Semaine du 23 au 27 septembre 20
ISRAËL INQUIET APRES
LES DISCOURS D’OBAMA
ET DE ROHANI A L’AGNU
L’Assemblée générale des Nations Unies a naturellement été au cœur de l’actualité de cette semaine, les quotidiens israéliens consacrant leurs « unes » et un grand nombre de leurs analyses aux discours de Barack Obama et du président iranien, Hassan Rohani.
Le bilan dressé par les commentateurs sur le discours d’Obama est mitigé. D’une part, le fait que le président américain ait établi en parallèle entre le conflit israélo-palestinien et le nucléaire iranien, ainsi que sa reconnaissance devant l’ONU du droit iranien au nucléaire civil, sont interprétés comme un coup dur pour la politique de Binyamin Netanyahu. Ce dernier se trouverait désormais isolé dans sa position de fermeté vis-à-vis de l’Iran, tandis que sa théorie selon laquelle le conflit israélo-palestinien ne serait pas la principale source d’instabilité au Moyen-Orient aurait été invalidée par B. Obama.
La presse israélienne souligne néanmoins les points positifs pour Israël contenus dans le discours du Président américain – Obama ne donnant qu’une chance prudente à la diplomatie, tout en maintenant l’option militaire, et faisant l’éloge des efforts consentis par Israël sur le dossier palestinien.
La presse israélienne voit également dans le discours de Rohani et, plus généralement, dans l’« offensive de charme» menée par les Iraniens pour convaincre l’Occident de leur sincérité, un succès iranien majeur et une nouvelle défaite pour Israël. En effet, si la perspective d’une frappe militaire occidentale semble avoir été écartée pour de bon, les commentateurs israéliens ne croient pas que les négociations avec l’Iran parviennent à mettre un terme à leur programme nucléaire militaire.
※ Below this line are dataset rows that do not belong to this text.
(* ===== verification/PropsMaze.v ===== *)
(** * Properties of the creational patterns (src/design_patterns/creational)

    The maze every factory makes, the life of the singleton factory, and the
    builder's missing rooms. *)

From Stdlib Require Import Ascii String.
From stdpp Require Import gmap numbers sets list.
From S2P Require Import Prelude CAlloc StdText StdMap Maze MazeSpec.

Local Open Scope Z_scope.

Section maze.
Context `{NW : !New}.

(** C18: With any factory that makes its products, CreateMaze returns a maze of
    the rooms 1 and 2, which share one closed door as east and west side and have six
    different walls on their other sides; all of it is new and of the factory's classes, and
    nothing that existed is changed. *)
Theorem maze_created F is_room is_wall is_door :
  MazeFactoryOk F is_room is_wall is_door → ∀ w,
  wp (CreateMaze F) (λ m w', objs w ⊆ objs w' ∧ out w' = out w ∧
    ∃ r1 r2 d ws, maze_layout is_room is_wall is_door (objs w') m r1 r2 d ws ∧
                  Forall (λ p, objs w !! p = None) (m :: r1 :: r2 :: d :: ws)) w.
Proof. intros HF w. by apply CreateMaze_spec. Qed.

(** The static initialisation makes the enchanted factory the one the
    singleton game uses, and once it was used the factory stays whatever is registered later,
    under the same name too. *)
Theorem singleton_mazes w regs :
  wp singleton_CreateMaze (λ m '(w', s'),
    (∃ r1 r2 d ws, maze_layout is_enchanted (.= PlainWall) (.= DoorNeedingSpell) (objs w') m r1 r2 d ws) ∧
    ∀ w1, wp singleton_CreateMaze (λ m' '(w2, s2),
      s2 = register_all regs s' ∧
      ∃ r1 r2 d ws, maze_layout is_enchanted (.= PlainWall) (.= DoorNeedingSpell) (objs w2) m' r1 r2 d ws)
      (w1, register_all regs s')) (w, static_init).
Proof.
  eapply wp_mono; [apply (singleton_CreateMaze_spec EnchantedMazeFactory is_enchanted (.= PlainWall) (.= DoorNeedingSpell)), Instance_static|].
  intros m [w' s'] (-> & _ & _ & Hm). split; [done|]. intros w1.
  eapply wp_mono; [apply (singleton_CreateMaze_spec EnchantedMazeFactory is_enchanted (.= PlainWall) (.= DoorNeedingSpell))|].
  - apply Instance_set. by rewrite register_all_instance.
  - intros m' [w2 s2] (-> & _ & _ & ?). done.
Qed.

(** StandardMazeBuilder never builds a maze: the search for the room in
    BuildRoom dereferences the end iterator of the map, so MazeGame::CreateMaze is undefined
    from every state. *)
Theorem builder_undefined this m0 w :
  objs w !! this = Some (OBuilder m0) → build_CreateMaze (StandardMazeBuilder this) w = Fault.
Proof.
  intros Ht. destruct (BuildMaze_spec w this m0 Ht) as ([] & w' & Hb & m & Ht' & Hm).
  unfold build_CreateMaze, mbind, cmd_bind. simpl. rewrite Hb.
  by rewrite (BuildRoom_spec w' this m [] 1 Ht' Hm).
Qed.

End maze.

(** The programs of abstract_factory and factory_method print the same line, the one of
    singleton its own; the one of builder is undefined. *)
Definition empty_world : world := World ∅ [].

Definition printed (r : outcome (Z * world)) : option chars :=
  match r with Done (_, w) => Some (out w) | _ => None end.

Example mains_print :
  printed (factory_main empty_world) = Some (text "Enter Room With A Bomb" ++ [LF]) ∧
  printed (method_main empty_world) = Some (text "Enter Room With A Bomb" ++ [LF]) ∧
  printed (singleton_main empty_world) = Some (text "Enter Enchanted Room" ++ [LF]) ∧
  printed (builder_main empty_world) = None.
Proof. vm_compute. done. Qed.

Lemma maze_created_witness :
  MazeFactoryOk BombedMazeFactory (.= RoomWithABomb) (.= BombedWall) (.= PlainDoor) ∧
  wp (CreateMaze BombedMazeFactory) (λ m w', objs empty_world ⊆ objs w' ∧ out w' = out empty_world ∧
    ∃ r1 r2 d ws, maze_layout (.= RoomWithABomb) (.= BombedWall) (.= PlainDoor) (objs w') m r1 r2 d ws ∧
                  Forall (λ p, objs empty_world !! p = None) (m :: r1 :: r2 :: d :: ws)) empty_world.
Proof.
  split; [apply bombed_factory_ok|].
  apply (maze_created BombedMazeFactory (.= RoomWithABomb) (.= BombedWall) (.= PlainDoor)).
  apply bombed_factory_ok.
Defined.

Lemma builder_undefined_witness :
  build_CreateMaze (StandardMazeBuilder 1) (World {[1 := OBuilder NULL]} []) = Fault.
Proof. apply (builder_undefined 1 NULL). apply lookup_singleton_eq. Defined.
(* ===== verification/PropsSock.v ===== *)
(** * Properties of the socket programs

    src/network/udp, src/network/unixsock and src/network/tcp/inet_client.c, run
    against scripted systems. *)

From Stdlib Require Import Ascii String.
From stdpp Require Import numbers list.
From ITree Require Import ITree.
From S2P Require Import Prelude StdText Sock SockSpec.

Local Open Scope Z_scope.

(** C20: The UDP client returns 0 after sending ten datagrams of 512 bytes, and the
    server, given these datagrams, returns 0 and prints the sender and the text of each packet
    in order, whatever the two arrays held before. *)
Theorem udp_transfer cbuf sbuf from wc ws :
  length cbuf = 512%nat → length sbuf = 512%nat → n_next wc ≠ -1 → n_next ws ≠ -1 → n_sent wc = [] →
  ∃ wc', runs (udp_client cbuf) wc (Returned 0) wc' ∧
    length (n_sent wc') = NPACK ∧
    (n_from ws = arrivals from (n_sent wc') →
     ∃ ws', runs (udp_server sbuf) ws (Returned 0) ws' ∧ n_out ws' = n_out ws ++ received from 0 NPACK).
Proof.
  intros Hc Hs Hnc Hns Hsent. eexists. split; [by apply udp_client_runs|]. simpl. rewrite Hsent. split; [done|].
  intros Hfrom. eexists. split; [by eapply (udp_server_runs cbuf)|]. done.
Qed.


(** A message of 100 bytes without a terminator makes the child of the
    Unix server read behind its array before anything is sent back. *)
Theorem unix_server_overread s2 str m ms w :
  length m = 100%nat → NUL ∉ m → length str = 100%nat → n_recv w = messages (m :: ms) →
  ∃ w', runs (serve_child (A := void) s2 str) w Crashed w' ∧ n_sent w' = n_sent w.
Proof. apply serve_child_crash. Qed.

(** The TCP client never stops: after any number of attempts it has sent its
    message once for each connection that was made, and one descriptor is left open for each
    attempt that failed. *)
Theorem inet_client_leaks arg w :
  fresh_fds w →
  ∃ w', rounds (message arg) (length (n_connect w)) w w' ∧
    length (n_open w') = (length (n_open w) + length (filter (λ b, b = false) (n_connect w)))%nat ∧
    n_sent w' = n_sent w ++ replicate (length (filter (λ b, b = true) (n_connect w))) (message arg) ∧
    (length (message arg) ≤ 31)%nat.
Proof.
  intros Hf. destruct (rounds_spec (message arg) (n_connect w) w eq_refl Hf) as (w' & Hr & Ho & Hs).
  exists w'. split_and!; [done..|]. unfold message. destruct arg as [a|]; [|simpl; lia].
  rewrite firstn_length. lia.
Qed.

(** ** Instances *)

Definition net0 : net := Net 3 [] [] [] [] [] [] [].

Lemma udp_transfer_witness :
  let cbuf := replicate 512 "x"%char in
  ∃ wc', runs (udp_client cbuf) net0 (Returned 0) wc' ∧ length (n_sent wc') = NPACK ∧
    (n_from (set_from (arrivals (text "10.0.0.1:4") (datagrams 0 NPACK cbuf)) net0) = arrivals (text "10.0.0.1:4") (n_sent wc') →
     ∃ ws', runs (udp_server cbuf) (set_from (arrivals (text "10.0.0.1:4") (datagrams 0 NPACK cbuf)) net0) (Returned 0) ws' ∧
            n_out ws' = n_out net0 ++ received (text "10.0.0.1:4") 0 NPACK).
Proof.
  intros cbuf. apply (udp_transfer cbuf cbuf (text "10.0.0.1:4") net0
    (set_from (arrivals (text "10.0.0.1:4") (datagrams 0 NPACK cbuf)) net0)); done.
Defined.

Definition demo_array : chars := replicate 99 "?"%char ++ [NUL].


Lemma unix_server_overread_witness :
  let m := replicate 100 "m"%char in
  ∃ w', runs (serve_child (A := void) 4 demo_array) (set_recv (messages [m]) net0) Crashed w' ∧ n_sent w' = [].
Proof.
  intros m. apply (unix_server_overread 4 demo_array m []); try done.
  intros H. apply elem_of_replicate in H as [? _]. done.
Defined.

Lemma inet_client_leaks_witness :
  let w := set_connect [false; true; false] net0 in
  ∃ w', rounds (message None) 3 w w' ∧ length (n_open w') = 2%nat ∧ n_sent w' = [MSG_TO_SVR] ∧
    (length (message None) ≤ 31)%nat.
Proof. intros w. apply (inet_client_leaks None w). constructor. Defined.
(** * Mindual web client: the chat submission pipeline and the calendar widget

    A shallow embedding of [web/src/App.jsx].  The component's hooks are
    modelled as a store record, [handleSubmit] and [fetchEvents] as programs
    in a small state/exception/trace monad, the payloads returned by the two
    back ends as JSON values, and the calendar grid as a pure function of the
    reference date. *)

From Stdlib Require Import ZArith List String Ascii Bool Lia DecimalString.
From Equations Require Import Equations.
Import ListNotations.

Open Scope string_scope.
Open Scope Z_scope.

(** ** Host library: calendar dates

    [Date] objects are modelled by the number of the local day they fall on,
    counted from 1970-01-01 (day 0, a Thursday).  The four getters the
    component calls ([getFullYear], [getMonth], [getDate], [getDay]) depend on
    the local day only.  The local time zone is taken to have no offset
    transition at midnight, and every date handled lies inside the range of
    valid time values, so the constructor never yields an invalid date. *)
Module JsDate.

Definition t := Z.

(** First day of the March-based month [mp] (0 = March), counted from
    1 March. *)
Definition doy_of_month (mp : Z) : Z := (153 * mp + 2) / 5.

(** Day number of day [d] of month index [m] (0 = January) of year [y], in
    the proleptic Gregorian calendar; [d] is not range-checked, as in
    [MakeDay]. *)
Definition days_from_civil (y m d : Z) : Z :=
  let y' := if m <? 2 then y - 1 else y in
  let era := y' / 400 in
  let yoe := y' mod 400 in
  let mp := if m <? 2 then m + 10 else m - 2 in
  let doy := doy_of_month mp + d - 1 in
  let doe := yoe * 365 + yoe / 4 - yoe / 100 + doy in
  era * 146097 + doe - 719468.

(** The pieces of the inverse: the year of a 400-year era a day of the era
    falls in, the day of that (March-based) year, and its month. *)
Definition year_of_era (doe : Z) : Z :=
  (doe - doe / 1460 + doe / 36524 - doe / 146096) / 365.

Definition day_of_year (yoe doe : Z) : Z :=
  doe - (365 * yoe + yoe / 4 - yoe / 100).

Definition month_of_doy (doy : Z) : Z := (5 * doy + 2) / 153.
(** * grok_cli/cli_prompt_grok.py: a shallow embedding and its properties

    The program is a command-line chat client.  Its logic is string cleanup
    ([clean_response]), price arithmetic ([calculate_cost]), the check of
    the environment file ([check_env_security]), the two API calls
    ([make_non_streaming_call], [make_streaming_call]) and the interactive
    loop with its render pipeline ([prompt_grok]).

    Python values are modelled as follows.
    - A [str] is the list of its Unicode code points ([list N]).
    - [str.strip], [str.split], [str.join], [str.startswith] and slices are
      list functions.
    - A regular expression is a backtracking matcher written in
      continuation-passing style, so that greedy and lazy repetition
      try their alternatives in the order the [re] module does.
    - A float is a binary64 value ([PrimFloat.float]).
    - A [dict] decoded from JSON is a finite map ([gmap]) from keys to values.
    - Exceptions, console output and the HTTP exchange are explicit: a
      computation returns either an exception or a value, together with the
      lines it printed.
    - Rich parses the texts it is given as markup and raises on a text it
      cannot parse: the console of a run tells on which. *)

From Stdlib Require Import ZArith NArith List Bool Lia Floats.
From Stdlib Require Import Strings.String Strings.Ascii.
From stdpp Require Import base list gmap.

Set Warnings "-inexact-float,-register-all".

Local Open Scope N_scope.

(** ** Strings *)

Abbreviation str := (list N).

(** An ASCII literal as a Python [str]. *)
Definition py (s : string) : str :=
  List.map N_of_ascii (list_ascii_of_string s).

Definition NL : N := 10.
Definition SP : N := 32.
Definition BULLET : N := 8226.   (* U+2022 *)

(** [str.isspace] of one character, which is also the class [\s] of [re] on
    [str] patterns: the code points Python's Unicode database marks as
    whitespace. *)
Definition is_space (c : N) : bool :=
  ((9 <=? c) && (c <=? 13)) || ((28 <=? c) && (c <=? 32))
  || (c =? 133) || (c =? 160) || (c =? 5760)
  || ((8192 <=? c) && (c <=? 8202))
  || (c =? 8232) || (c =? 8233) || (c =? 8239) || (c =? 8287) || (c =? 12288).

Definition is_nl (c : N) : bool := c =? NL.

Arguments is_space : simpl never.
Arguments is_nl : simpl never.

Fixpoint drop_while {A} (p : A → bool) (s : list A) : list A :=
  match s with
  | c :: r => if p c then drop_while p r else s
  | [] => []
  end.

(** [s.lstrip()] and [s.rstrip()]: drop the leading, the trailing whitespace. *)
Definition lstrip (s : str) : str := drop_while is_space s.

Fixpoint rstrip (s : str) : str :=
  match s with
  | [] => []
  | c :: r =>
      match rstrip r with
      | [] => if is_space c then [] else [c]
      | r' => c :: r'
      end
  end.

(** [s.strip()] *)
Definition strip (s : str) : str := rstrip (lstrip s).

(** [s.split(sep)] for a one-character separator. *)
Fixpoint split (sep : N) (s : str) : list str :=
  match s with
  | [] => [[]]
  | c :: r =>
      if c =? sep then [] :: split sep r
      else match split sep r with
           | l :: ls => (c :: l) :: ls
           | [] => [[c]]
           end
  end.

(** [sep.join(ls)] *)
Fixpoint join (sep : str) (ls : list str) : str :=
  match ls with
  | [] => []
  | [l] => l
  | l :: rest => l ++ sep ++ join sep rest
  end.

(** [s.startswith(p)] *)
Fixpoint startswith (p s : str) : bool :=
  match p, s with
  | [], _ => true
  | a :: p', c :: s' => (a =? c) && startswith p' s'
  | _ :: _, [] => false
  end.

(** [s.startswith((p1, ..., pn))] *)
Definition startswith_any (ps : list str) (s : str) : bool :=
  existsb (fun p => startswith p s) ps.

(** [s.endswith(p)] *)
Definition endswith (p s : str) : bool := startswith (rev p) (rev s).

(** ** Regular expressions

    A matcher is applied at a position of the subject (the text from that
    position on) and returns the text left after the match. The
    continuation [k] is the rest of the pattern; a repetition calls it at
    each of its candidate lengths, in the order of preference. *)

Definition matcher := str → option str.

Definition m_end : matcher := Some.

(** One character of a class. *)
Definition m_char (p : N → bool) (k : matcher) : matcher :=
  fun s => match s with
           | c :: r => if p c then k r else None
           | [] => None
           end.

(** Greedy [p*]: the longest run first, then shorter ones. *)
Fixpoint m_star (p : N → bool) (k : matcher) (s : str) : option str :=
  match s with
  | c :: r =>
      if p c then
        match m_star p k r with
        | Some rest => Some rest
        | None => k s
        end
      else k s
  | [] => k []
  end.

(** Greedy [p+]. *)
Definition m_plus (p : N → bool) (k : matcher) : matcher :=
  m_char p (m_star p k).

(** Lazy [p*?]: the empty run first, then longer ones. *)
Fixpoint m_lazy (p : N → bool) (k : matcher) (s : str) : option str :=
  match k s with
  | Some rest => Some rest
  | None =>
      match s with
      | c :: r => if p c then m_lazy p k r else None
      | [] => None
      end
  end.

(** A literal. *)
Fixpoint m_lit (lit : str) (k : matcher) (s : str) : option str :=
  match lit with
  | [] => k s
  | a :: lit' =>
      match s with
      | c :: r => if a =? c then m_lit lit' k r else None
      | [] => None
      end
  end.

(** [re.sub(pattern, repl, s)] for a pattern whose matches are not empty:
    scan from the left, replace a match and go on after it, copy a
    character where no match starts. Every step consumes a character, so
    the length of the subject bounds the number of steps. *)
Fixpoint re_sub_from (m : matcher) (repl : str) (steps : nat) (s : str) : str :=
  match steps with
  | O => s
  | S n =>
      match s with
      | [] => []
      | c :: r =>
          match m s with
          | Some rest => repl ++ re_sub_from m repl n rest
          | None => c :: re_sub_from m repl n r
          end
      end
  end.

Definition re_sub (m : matcher) (repl : str) (s : str) : str :=
  re_sub_from m repl (S (length s)) s.

(** ** clean_response *)

(** [r'\n\s*\n+'] *)
Definition blank_lines_re : matcher :=
  m_char is_nl (m_star is_space (m_plus is_nl m_end)).

(** [r'\s+'] *)
Definition spaces_re : matcher := m_plus is_space m_end.

(** [('1.', '2.', '3.', '4.', '•')] *)
Definition list_markers : list str :=
  [py "1."; py "2."; py "3."; py "4."; [BULLET]].

(** The body of the list comprehension, for one line. *)
Definition clean_line (line : str) : str :=
  if negb (startswith_any list_markers (strip line))
  then strip (re_sub spaces_re [SP] line)
  else strip line.

Definition clean_response (response : str) : str :=
  match response with
  | [] => response                                (* if not response *)
  | _ =>
      let response := re_sub blank_lines_re [NL; NL] (strip response) in
      let lines := split NL response in
      let cleaned_lines := List.map clean_line lines in
      strip (join [NL] cleaned_lines)
  end.

(** ** Line-level view of [clean_response]

    What the specification says of the cleaner, on the lines of the text:
    a blank line is one made of whitespace only. *)

Definition blank (l : str) : bool := forallb is_space l.

(** A run of blank lines becomes a single empty line. *)
Fixpoint collapse_blank (ls : list str) : list str :=
  match ls with
  | [] => []
  | l :: rest =>
      if blank l then
        match rest with
        | b :: _ => if blank b then collapse_blank rest else [] :: collapse_blank rest
        | [] => [[]]
        end
      else l :: collapse_blank rest
  end.

(** Blank lines at the end of the text are dropped. *)
Fixpoint drop_blank_end (ls : list str) : list str :=
  match ls with
  | [] => []
  | l :: rest =>
      match drop_blank_end rest with
      | [] => if blank l then [] else [l]
      | rest' => l :: rest'
      end
  end.

(** Blank lines at both ends of the text are dropped. *)
Definition trim_blank (ls : list str) : list str :=
  drop_blank_end (drop_while blank ls).

(** The words of a line, [line.split()]: its maximal runs of characters
    that are not whitespace. *)
Fixpoint words (s : str) : list str :=
  match s with
  | [] => []
  | c :: r =>
      if is_space c then words r
      else match r with
           | [] => [[c]]
           | d :: _ =>
               if is_space d then [c] :: words r
               else match words r with
                    | w :: ws => (c :: w) :: ws
                    | [] => [[c]]
                    end
           end
  end.

(** A line as the specification wants it cleaned: a list item is trimmed
    only, any other line has each whitespace run replaced by one space and
    its ends trimmed, which leaves its words, one space apart. *)
Definition clean_line_spec (line : str) : str :=
  if startswith_any list_markers (strip line)
  then strip line
  else join [SP] (words line).

Definition clean_response_spec (response : str) : str :=
  join [NL] (List.map clean_line_spec (collapse_blank (trim_blank (split NL response)))).

(** No two blank lines in a row. *)
Fixpoint no_blank_pair (ls : list str) : bool :=
  match ls with
  | l :: rest =>
      match rest with
      | b :: _ => negb (blank l && blank b) && no_blank_pair rest
      | [] => true
      end
  | [] => true
  end.

(** ** Notions the proofs about [clean_response] use *)

Definition free (sep : N) (l : str) : bool := forallb (fun c => negb (c =? sep)) l.

(** A matcher never returns more text than it was given, and a shrinking
    one consumes at least one character. *)
Definition bounded (m : matcher) : Prop :=
  ∀ s rest, m s = Some rest → (length rest ≤ length s)%nat.

Definition shrinking (m : matcher) : Prop :=
  ∀ s rest, m s = Some rest → (length rest < length s)%nat.

Definition collapse (line : str) : str := re_sub spaces_re [SP] line.

Definition nospace (w : str) : bool := forallb (fun c => negb (is_space c)) w.

Definition is_word (w : str) : Prop := w ≠ [] ∧ nospace w = true.

(** After the substitution and [rstrip]: a leading space, if the line
    began with whitespace and has a word, then the words. *)
Definition lead (l : str) : str :=
  match l, words l with
  | c :: _, _ :: _ => if is_space c then [SP] else []
  | _, _ => []
  end.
Au pire, ces négociations pourraient permettre à l’Iran d’atteindre le « seuil nucléaire », tout en ayant obtenu la levée du régime des sanctions.
Dans le même temps, plusieurs commentateurs mettent en garde Netanyahu (qui s’exprimera devant l’AGNU mardi prochain) contre un discours trop anti-iranien qui « gâcherait la fête » occidentale au lendemain du présumé changement de politique iranien et ferait passer Israël pour le pays qui pousse le monde à la guerre.
LA MAGIE DE ROHANI / SIMA KADMON – YEDIOT AHARONOTH
Il y a une chose sur laquelle il n’existe pas de divergence : il est beaucoup plus agréable d’écouter Rohani s’exprimer que son prédécesseur Ahmadinejad. Le visage menaçant de l’ex-président iranien faisait son effet avant même que celui-ci ouvre la bouche. Contrairement à Ahmadinejad, Rohani aurait besoin de tenir des propos particulièrement extrêmes pour réussir à ternir son image aimable.
C’est aussi son ton qui est diffèrent. Mais il ne faut pas confondre le ton et la substance, car sur cette dernière rien n’a beaucoup changé. Pas pour l’instant.
Rohani ne tient qu’à une chose actuellement : tenir sa promesse de campagne et trouver une solution à la profonde crise économique dans laquelle se trouve son pays du fait des sanctions imposées par l’Occident. Pour atteindre ce but, il est prêt à faire un pas en avant et montrer au monde une différente face de l’Iran.
Netanyahu a raison de qualifier le discours de Rohani de cynique. Il a raison aussi de dénoncer l’hypocrisie de ses propos concernant les droits de l’Homme et la condamnation du terrorisme, alors que des forces iraniennes participent au massacre de civils innocents en Syrie et que le régime iranien est à l’origine d’actes terroristes perpétués dans le monde entier. Netanyahu a raison aussi sur le nucléaire iranien. Cependant, l’attitude qu’adopte le Premier ministre israélien est celle de quelqu’un qui est déçu par la possibilité de régler ce problème par des moyens diplomatiques. Il s’agit-là de l’attitude la moins pertinente pour lui, pour Israël. Netanyahu doit faire attention de ne pas apparaître comme celui qui pousse l’Occident à la guerre. Il doit particulièrement se débarrasser du syndrome du « premier à avoir compris » que Rohani était un menteur hypocrite qui n’avait aucune intention de tenir ses promesses et qu’il fallait vérifier ses actes et non pas ses paroles. Comme si les autres chefs d’Etat ne voyaient pas ce que Netanyahu voyait, que le président des Etats-Unis, le président français et les autres étaient une bande d’idiots qui ne comprenait rien à rien.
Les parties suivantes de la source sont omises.